» **Work to be completed**
Lines to restate from the data below: from the one containing "change (cursor_ops (Next" to the one containing "repeat split; [cbn", both included. Give them again exactly, and only them.

» **Data records**
Lemma mixed_run_at (ops : list (mixed_op Stmt)) c (g : generator Row) (k : nat) :
  gen_at (return_rows c) g k ->
  yields (fst (mixed_run ops (g, c))) =
    (fun i => return_rows c !! i) <$> seq k (next_count ops) /\
  snd (snd (mixed_run ops (g, c))) = run (cursor_ops ops) c /\
  fetches (fst (mixed_run ops (g, c))) =
    fetches (fst (mixed_run (OnCursor <$> cursor_ops ops) (g, c))).
Proof.
  revert c g k. induction ops as [|o ops IH]; intros c g k Hg.
  - repeat split.
  - destruct o as [[s|]|].
    + (* execute *)
      specialize (IH (execute s c) g k Hg).
      change (cursor_ops (OnCursor (Execute s) :: ops))
        with (Execute s :: cursor_ops ops).
      change (next_count (OnCursor (Execute s) :: ops)) with (next_count ops).
      cbn [mixed_run mixed_step fmap list_fmap].
      destruct (mixed_run ops (g, execute s c)) as [es st].
      destruct (mixed_run (OnCursor <$> cursor_ops ops) (g, execute s c))
        as [es' st'].
      exact IH.
    + (* fetchone *)
      destruct (fetchone_frame c) as [_ Hrows].
      change (cursor_ops (OnCursor FetchOne :: ops))
        with (FetchOne :: cursor_ops ops).
      change (next_count (OnCursor FetchOne :: ops)) with (next_count ops).
      change (run (FetchOne :: cursor_ops ops) c)
        with (run (cursor_ops ops) (snd (fetchone c))).
      cbn [mixed_run mixed_step fmap list_fmap].
      destruct (fetchone c) as [r c'] eqn:Hf. cbn [snd] in Hrows |- *.
      rewrite <- Hrows in Hg |- *.
      specialize (IH c' g k Hg).
      destruct (mixed_run ops (g, c')) as [es st].
      destruct (mixed_run (OnCursor <$> cursor_ops ops) (g, c')) as [es' st'].
      destruct IH as (Hy & Hc & Hfe).
      repeat split; [exact Hy | exact Hc |].
      cbn in Hfe |- *. f_equal. exact Hfe.
    + (* next *)
      destruct (gen_next_at c g k Hg) as (g' & Hnext & Hg').
      change (cursor_ops (Next :: ops)) with (cursor_ops ops).
      change (next_count (Next :: ops)) with (S (next_count ops)).
      cbn [mixed_run mixed_step fmap list_fmap seq].
      rewrite Hnext.
      specialize (IH c g' (S k) Hg').
      destruct (mixed_run ops (g', c)) as [es st].
      destruct IH as (Hy & Hc & Hfe).
      repeat split; [cbn in Hy |- *; f_equal; exact Hy | exact Hc |].
      change (fetches (fst (Yielded (return_rows c !! k) :: es, st)))
        with (fetches (fst (es, st))).
      rewrite Hfe. apply cursor_calls_ignore_generator.
Qed.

» **Response area**
      change (cursor_ops (Next :: ops)) with (cursor_ops ops).
      change (next_count (Next :: ops)) with (S (next_count ops)).
      cbn [mixed_run mixed_step fmap list_fmap seq].
      rewrite Hnext.
      specialize (IH c g' (S k) Hg').
      destruct (mixed_run ops (g', c)) as [es st].
      destruct IH as (Hy & Hc & Hfe).
      repeat split; [cbn in Hy |- *; f_equal; exact Hy | exact Hc |].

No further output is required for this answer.